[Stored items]
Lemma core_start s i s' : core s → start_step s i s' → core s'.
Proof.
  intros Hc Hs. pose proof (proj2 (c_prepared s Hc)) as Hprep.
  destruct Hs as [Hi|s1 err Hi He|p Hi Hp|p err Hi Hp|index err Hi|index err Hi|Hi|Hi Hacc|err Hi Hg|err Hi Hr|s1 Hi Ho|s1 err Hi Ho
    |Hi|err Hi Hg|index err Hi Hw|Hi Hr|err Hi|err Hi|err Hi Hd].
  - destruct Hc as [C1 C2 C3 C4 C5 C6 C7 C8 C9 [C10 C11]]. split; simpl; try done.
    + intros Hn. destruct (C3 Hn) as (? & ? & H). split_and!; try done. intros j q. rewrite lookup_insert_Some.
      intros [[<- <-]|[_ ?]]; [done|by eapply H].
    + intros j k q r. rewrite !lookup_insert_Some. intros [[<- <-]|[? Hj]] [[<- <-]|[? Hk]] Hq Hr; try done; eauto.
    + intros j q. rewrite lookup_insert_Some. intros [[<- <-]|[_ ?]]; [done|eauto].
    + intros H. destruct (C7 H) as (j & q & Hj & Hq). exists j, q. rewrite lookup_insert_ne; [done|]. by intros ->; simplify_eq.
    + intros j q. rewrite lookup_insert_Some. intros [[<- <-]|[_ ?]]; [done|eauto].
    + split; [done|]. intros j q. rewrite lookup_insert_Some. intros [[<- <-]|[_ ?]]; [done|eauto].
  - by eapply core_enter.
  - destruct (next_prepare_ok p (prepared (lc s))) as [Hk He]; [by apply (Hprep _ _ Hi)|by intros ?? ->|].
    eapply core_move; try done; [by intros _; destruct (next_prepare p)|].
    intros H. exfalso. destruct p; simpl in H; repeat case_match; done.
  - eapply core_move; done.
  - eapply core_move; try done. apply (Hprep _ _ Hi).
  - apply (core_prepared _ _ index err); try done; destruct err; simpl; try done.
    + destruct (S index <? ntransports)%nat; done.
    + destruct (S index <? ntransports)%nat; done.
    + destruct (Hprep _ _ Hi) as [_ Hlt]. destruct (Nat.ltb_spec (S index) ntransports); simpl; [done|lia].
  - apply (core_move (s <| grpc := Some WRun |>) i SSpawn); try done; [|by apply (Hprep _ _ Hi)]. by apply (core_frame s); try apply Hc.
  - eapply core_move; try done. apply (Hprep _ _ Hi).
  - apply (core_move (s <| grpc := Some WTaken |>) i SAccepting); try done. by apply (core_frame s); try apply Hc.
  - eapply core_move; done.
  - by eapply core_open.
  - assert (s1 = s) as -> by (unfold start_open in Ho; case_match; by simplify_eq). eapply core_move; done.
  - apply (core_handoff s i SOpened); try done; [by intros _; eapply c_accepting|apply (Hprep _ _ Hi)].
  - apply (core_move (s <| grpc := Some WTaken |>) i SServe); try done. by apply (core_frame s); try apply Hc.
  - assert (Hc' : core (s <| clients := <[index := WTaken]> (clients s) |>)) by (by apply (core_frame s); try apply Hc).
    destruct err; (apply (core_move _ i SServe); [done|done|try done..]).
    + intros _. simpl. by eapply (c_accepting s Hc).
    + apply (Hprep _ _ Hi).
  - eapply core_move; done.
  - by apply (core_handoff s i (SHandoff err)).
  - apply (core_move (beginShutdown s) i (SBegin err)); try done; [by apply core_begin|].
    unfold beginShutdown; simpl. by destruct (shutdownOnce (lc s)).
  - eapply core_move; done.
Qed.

Activity - Transcribe the data above verbatim.

Expected output -
Lemma core_start s i s' : core s → start_step s i s' → core s'.
Proof.
  intros Hc Hs. pose proof (proj2 (c_prepared s Hc)) as Hprep.
  destruct Hs as [Hi|s1 err Hi He|p Hi Hp|p err Hi Hp|index err Hi|index err Hi|Hi|Hi Hacc|err Hi Hg|err Hi Hr|s1 Hi Ho|s1 err Hi Ho
    |Hi|err Hi Hg|index err Hi Hw|Hi Hr|err Hi|err Hi|err Hi Hd].
  - destruct Hc as [C1 C2 C3 C4 C5 C6 C7 C8 C9 [C10 C11]]. split; simpl; try done.
    + intros Hn. destruct (C3 Hn) as (? & ? & H). split_and!; try done. intros j q. rewrite lookup_insert_Some.
      intros [[<- <-]|[_ ?]]; [done|by eapply H].
    + intros j k q r. rewrite !lookup_insert_Some. intros [[<- <-]|[? Hj]] [[<- <-]|[? Hk]] Hq Hr; try done; eauto.
    + intros j q. rewrite lookup_insert_Some. intros [[<- <-]|[_ ?]]; [done|eauto].
    + intros H. destruct (C7 H) as (j & q & Hj & Hq). exists j, q. rewrite lookup_insert_ne; [done|]. by intros ->; simplify_eq.
    + intros j q. rewrite lookup_insert_Some. intros [[<- <-]|[_ ?]]; [done|eauto].
    + split; [done|]. intros j q. rewrite lookup_insert_Some. intros [[<- <-]|[_ ?]]; [done|eauto].
  - by eapply core_enter.
  - destruct (next_prepare_ok p (prepared (lc s))) as [Hk He]; [by apply (Hprep _ _ Hi)|by intros ?? ->|].
    eapply core_move; try done; [by intros _; destruct (next_prepare p)|].
    intros H. exfalso. destruct p; simpl in H; repeat case_match; done.
  - eapply core_move; done.
  - eapply core_move; try done. apply (Hprep _ _ Hi).
  - apply (core_prepared _ _ index err); try done; destruct err; simpl; try done.
    + destruct (S index <? ntransports)%nat; done.
    + destruct (S index <? ntransports)%nat; done.
    + destruct (Hprep _ _ Hi) as [_ Hlt]. destruct (Nat.ltb_spec (S index) ntransports); simpl; [done|lia].
  - apply (core_move (s <| grpc := Some WRun |>) i SSpawn); try done; [|by apply (Hprep _ _ Hi)]. by apply (core_frame s); try apply Hc.
  - eapply core_move; try done. apply (Hprep _ _ Hi).
  - apply (core_move (s <| grpc := Some WTaken |>) i SAccepting); try done. by apply (core_frame s); try apply Hc.
  - eapply core_move; done.
  - by eapply core_open.
  - assert (s1 = s) as -> by (unfold start_open in Ho; case_match; by simplify_eq). eapply core_move; done.
  - apply (core_handoff s i SOpened); try done; [by intros _; eapply c_accepting|apply (Hprep _ _ Hi)].
  - apply (core_move (s <| grpc := Some WTaken |>) i SServe); try done. by apply (core_frame s); try apply Hc.
  - assert (Hc' : core (s <| clients := <[index := WTaken]> (clients s) |>)) by (by apply (core_frame s); try apply Hc).
    destruct err; (apply (core_move _ i SServe); [done|done|try done..]).
    + intros _. simpl. by eapply (c_accepting s Hc).
    + apply (Hprep _ _ Hi).
  - eapply core_move; done.
  - by apply (core_handoff s i (SHandoff err)).
  - apply (core_move (beginShutdown s) i (SBegin err)); try done; [by apply core_begin|].
    unfold beginShutdown; simpl. by destruct (shutdownOnce (lc s)).
  - eapply core_move; done.
Qed.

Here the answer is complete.